Using the data below, return the stretch from the line that contains "53 + Z.pos m)%Z" through the line that contains "(** The payload", both included, exactly as it stands and nothing beyond it.

[Extracted data entries]
----

(** * GeoRunner: the point-region quadtree of package [quadtree]

    A shallow embedding of the Go package [quadtree] (types [Point],
    [Boundary], [QuadTree]; functions [NewQuadTree], [Contains],
    [subdivide], [Insert], [Intersects], [Query], [queryRecursive],
    [Remove]) and the verification of its specification.

    Coordinates are Go [float64] values: they are modelled by Rocq's
    primitive binary64 floats, whose operations are the IEEE 754
    round-to-nearest-even ones that Go uses.  The methods on [*QuadTree]
    take the state of the node and give back the new one.  The tree holds
    its points by pointer and never writes to them: they are modelled by
    value.  The per-node mutex plays no role in a sequential run and is
    not modelled. *)

From Stdlib Require Import ZArith List Bool Lia Floats Permutation.
From Stdlib Require String.
Import ListNotations String.StringSyntax.

(** ** Ordering of binary64 values

    [SFcompare] orders the non-NaN values lexicographically on a key made
    of the sign class, the exponent and the mantissa. *)

Module F64.

Definition key (f : spec_float) : option (Z * Z * Z) :=
  match f with
  | S754_nan => None
  | S754_infinity true => Some (-2, 0, 0)%Z
  | S754_infinity false => Some (2, 0, 0)%Z
  | S754_zero _ => Some (0, 0, 0)%Z
  | S754_finite true m e => Some (-1, - e, - Z.pos m)%Z
  | S754_finite false m e => Some (1, e, Z.pos m)%Z
  end.

Definition lexlt (a b : Z * Z * Z) : Prop :=
  let '(a1, a2, a3) := a in
  let '(b1, b2, b3) := b in
  (a1 < b1 \/ (a1 = b1 /\ (a2 < b2 \/ (a2 = b2 /\ a3 < b3))))%Z.

Definition lexeq (a b : Z * Z * Z) : Prop :=
  let '(a1, a2, a3) := a in
  let '(b1, b2, b3) := b in
  (a1 = b1 /\ a2 = b2 /\ a3 = b3)%Z.

(** The key of the float [x]. *)
Definition fkey (x : float) : option (Z * Z * Z) := key (Prim2SF x).

(** The float 2, by which [subdivide] divides. *)
Definition two : spec_float := S754_finite false 4503599627370496 (-51).

(** The rank of a finite float among the finite floats of its sign: the
    exponent, then the mantissa. *)
Definition rank (f : spec_float) : Z :=
  match f with
  | S754_finite _ m e => ((e + 1075) * 2 ^ 53 + Z.pos m)%Z
  | _ => 0%Z
  end.

(** The three comparisons, read on keys. *)
Definition onKeys (R : Z * Z * Z -> Z * Z * Z -> Prop) (x y : float) : Prop :=
  match fkey x, fkey y with
  | Some a, Some b => R a b
  | _, _ => False
  end.

End F64.

(** ** Data model *)

(** The payload of a point is a Go [interface{}]; the package only compares
    it with [==].  Modelled are the nil interface and dynamic values of
    three comparable types: strings (the driver identifiers that the
    callers store), integers and [float64].  Two interface values are
    [==] when their dynamic types are the same and their values are [==]
    at that type; at [float64] this is the comparison of floats, which
    equates the two zeros and does not equate a NaN with itself.  A
    payload of a type that is not comparable (a slice, a map, a function),
    on which [==] panics, is outside the model. *)
Inductive Payload : Type :=
| PNil
| PString (s : String.string)
| PInt (n : Z)
| PFloat (f : float).

Definition Payload_eqb (a b : Payload) : bool :=
  match a, b with
  | PNil, PNil => true
  | PString s, PString t => String.eqb s t
  | PInt n, PInt m => Z.eqb n m
  | PFloat f, PFloat g => PrimFloat.eqb f g
  | _, _ => false
  end.

Module Point.
Record t : Type := mk { X : float; Y : float; Data : Payload }.
End Point.

Module Boundary.
Record t : Type := mk { X : float; Y : float; Width : float; Height : float }.
End Boundary.

(** A node.  Go keeps four nullable child pointers that [subdivide] sets
    together, and every method tests [northWest] only: a node without
    children is a [Leaf], one with children a [Quad].  Both keep the
    [points] field. *)
Inductive QuadTree : Type :=
| Leaf (boundary : Boundary.t) (capacity : Z) (points : list Point.t)
| Quad (boundary : Boundary.t) (capacity : Z) (points : list Point.t)
       (northWest northEast southWest southEast : QuadTree).
Lemma render_undefined (docs : list (option Document)) :
  In None docs ->
  forall (i : nat) (w : World),
    mapM_from (fun doc i => lift (renderDoc doc i)) i docs w
    = (Throw (TypeError "Cannot read properties of undefined (reading 'metadata')"), w).
Proof.
  induction docs as [| d rest IH]; intros Hin i w; [destruct Hin |].
  cbn [mapM_from]. unfold bind at 1. unfold lift at 1.
  destruct d as [d |].
  - cbn [renderDoc]. destruct Hin as [Hd | Hin]; [discriminate |].
    unfold bind. rewrite (IH Hin). reflexivity.
  - reflexivity.
Qed.

(** X8.  An [undefined] entry stops the synthesis.  When the retrieval
    stage hands over an array with an [undefined] element, [search]
    throws a [TypeError] while assembling the context and the chat model
    is not asked for an answer. *)
Theorem search_undefined_document_throws :
  forall (cosineSimilarity computeDot : list JS.number -> list JS.number -> Result JS.number)
         (axios_get : string -> Result Data) (htmlToText : Data -> Result string)
         (splitText : string -> Result (list string))
         (URL_parse : string -> Result string)
         (URL_toString : URL -> string) (SEARXNG_URL : option string)
         (query : string) (llm : BaseChatModel) (embeddings : Embeddings)
         (history : list BaseMessage) (schedule : list string -> list nat)
         (w w1 : World) (searchQuery : string) (docs : list (option Document)),
    invoke llm (rephrasePrompt query) = Ok searchQuery ->
    retrieve cosineSimilarity computeDot axios_get htmlToText splitText
      URL_parse URL_toString SEARXNG_URL embeddings schedule searchQuery
      (mkWorld (this w) (trace w ++ [Invoke (rephrasePrompt query)]))
    = (Ok docs, w1) ->
    In None docs ->
    search cosineSimilarity computeDot axios_get htmlToText splitText
      URL_parse URL_toString SEARXNG_URL query llm embeddings history schedule w
    = (Throw (TypeError "Cannot read properties of undefined (reading 'metadata')"), w1).
Proof.
  intros cs cd axios_get htmlToText splitText URL_parse URL_toString SEARXNG_URL
         query llm embeddings history schedule w w1 searchQuery docs Hq Hr Hin.
  unfold search. unfold bind at 1. unfold call at 1.
  unfold bind at 1. unfold emit at 1. unfold lift at 1. rewrite Hq.
  unfold bind at 1. rewrite Hr.
  unfold bind at 1. unfold context. unfold bind at 1.
  rewrite (render_undefined docs Hin). reflexivity.
Qed.

(** A model that answers with one vector too many makes the pipeline
    pick a position beyond the documents. *)
Lemma search_undefined_document_throws_witness :
  search Fixture.cosineSimilarity Fixture.computeDot Fixture.axios_get
    Fixture.htmlToText Fixture.splitText Fixture.URL_parse Fixture.URL_toString
    Fixture.SEARXNG_URL "q?" Fixture.llm Sample.surplusEmbeddings [] (fun _ => [0; 1])
    Fixture.world
  = (Throw (TypeError "Cannot read properties of undefined (reading 'metadata')"),
     mkWorld Fixture.agent Sample.retrieved).
Proof.
  apply (search_undefined_document_throws
           Fixture.cosineSimilarity Fixture.computeDot Fixture.axios_get
           Fixture.htmlToText Fixture.splitText Fixture.URL_parse Fixture.URL_toString
           Fixture.SEARXNG_URL "q?" Fixture.llm Sample.surplusEmbeddings []
           (fun _ => [0; 1]) Fixture.world
           (mkWorld Fixture.agent Sample.retrieved)
           "rocq"
           [None; Some (mkDocument "alpha" (mkMetadata "One" "u1"))]).
  - reflexivity.
  - vm_compute. reflexivity.
  - left. reflexivity.
Defined.

(** X12.  Which measure an agent scores with.  An agent built without a
    configuration, or from one that does not own [similarityMeasure] or
    gives it as [cosine], scores with the cosine similarity; one built
    with [dot], and also one built with the property given as
    [undefined], scores with the dot product.  Scoring has no effect. *)
Theorem computeSimilarity_after_construction :
  forall (cosineSimilarity computeDot : list JS.number -> list JS.number -> Result JS.number)
         (given : option SearchConfig) (x y : list JS.number) (events : list Event),
    computeSimilarity cosineSimilarity computeDot x y (mkWorld (constructor given) events)
    = (match given with
       | None => cosineSimilarity x y
       | Some c =>
           match similarityMeasure c with
           | Absent => cosineSimilarity x y
           | Own (Some cosine) => cosineSimilarity x y
           | Own (Some dot) => computeDot x y
           | Own None => computeDot x y
           end
       end,
       mkWorld (constructor given) events).
Proof.
  intros cs cd given x y events. rewrite computeSimilarity_run.
  unfold similarityUnder. destruct given as [c |]; [| reflexivity].
  destruct c as [sm th mr]. destruct sm as [| [[|] |]]; reflexivity.
Qed.

(** X13.  The stored configuration is complete.  Whatever the caller
    passes, the configuration of the new agent owns all three
    properties; so building an agent from the configuration of another
    gives that configuration again, and the defaults never come back
    for a property once it is owned. *)
Theorem constructor_config_complete :
  forall (given : option SearchConfig),
    (exists v t m, config (constructor given) = mkConfig (Own v) (Own t) (Own m)) /\
    config (constructor (Some (config (constructor given)))) = config (constructor given).
Proof.
  intro given. destruct given as [[sm th mr] |].
  - destruct sm, th, mr; (split; [do 3 eexists; reflexivity | reflexivity]).
  - split; [do 3 eexists; reflexivity | reflexivity].
Qed.

(* ================================================================= *)
(** ** Normalisation of the extracted text *)

Lemma whiteSpace_13 (c : ascii) : nat_of_ascii c = 13 -> JS.isWhiteSpace c = true.
Proof. intro H. unfold JS.isWhiteSpace. rewrite H. reflexivity. Qed.

Lemma whiteSpace_10 (c : ascii) : nat_of_ascii c = 10 -> JS.isWhiteSpace c = true.
Proof. intro H. unfold JS.isWhiteSpace. rewrite H. reflexivity. Qed.

Lemma space_not_newline (c : ascii) :
  Ascii.eqb c " " = true -> Nat.eqb (nat_of_ascii c) 13 = false /\ Nat.eqb (nat_of_ascii c) 10 = false.
Proof. intro H. apply Ascii.eqb_eq in H. subst c. split; reflexivity. Qed.

Lemma not_whiteSpace_not_newline (c : ascii) :
  JS.isWhiteSpace c = false ->
  Nat.eqb (nat_of_ascii c) 13 = false /\ Nat.eqb (nat_of_ascii c) 10 = false.
Proof.
  intro H. split.
  - destruct (Nat.eqb_spec (nat_of_ascii c) 13) as [E | _]; [| reflexivity].
    rewrite (whiteSpace_13 _ E) in H. discriminate.
  - destruct (Nat.eqb_spec (nat_of_ascii c) 10) as [E | _]; [| reflexivity].
    rewrite (whiteSpace_10 _ E) in H. discriminate.
Qed.

(** [replaceNewlines], one code unit at a time. *)
Lemma replaceNewlines_step (c : ascii) (rest : string) :
  Text.replaceNewlines (String c rest)
  = if Nat.eqb (nat_of_ascii c) 13
    then match rest with
         | String c2 rest2 =>
             if Nat.eqb (nat_of_ascii c2) 10
             then String Text.space (Text.replaceNewlines rest2)
             else String Text.space (Text.replaceNewlines rest)
         | EmptyString => String Text.space EmptyString
         end
    else if Nat.eqb (nat_of_ascii c) 10
         then String Text.space (Text.replaceNewlines rest)
         else String c (Text.replaceNewlines rest).
Proof.
  cbn [Text.replaceNewlines].
  destruct (nat_of_ascii c) as [| n]; [reflexivity |].
  do 13 (destruct n as [| n]; [destruct rest; reflexivity |]).
  destruct rest; reflexivity.
Qed.

Lemma collapse_space (b : bool) (s : string) :
  Text.collapseFrom b (String Text.space s)
  = if b then Text.collapseFrom true s else String Text.space (Text.collapseFrom true s).
Proof. reflexivity. Qed.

----

REPLY TO THE EXERCISE:
  | S754_finite _ m e => ((e + 1075) * 2 ^ 53 + Z.pos m)%Z
  | _ => 0%Z
  end.

(** The three comparisons, read on keys. *)
Definition onKeys (R : Z * Z * Z -> Z * Z * Z -> Prop) (x y : float) : Prop :=
  match fkey x, fkey y with
  | Some a, Some b => R a b
  | _, _ => False
  end.

End F64.

(** ** Data model *)

(** The payload of a point is a Go [interface{}]; the package only compares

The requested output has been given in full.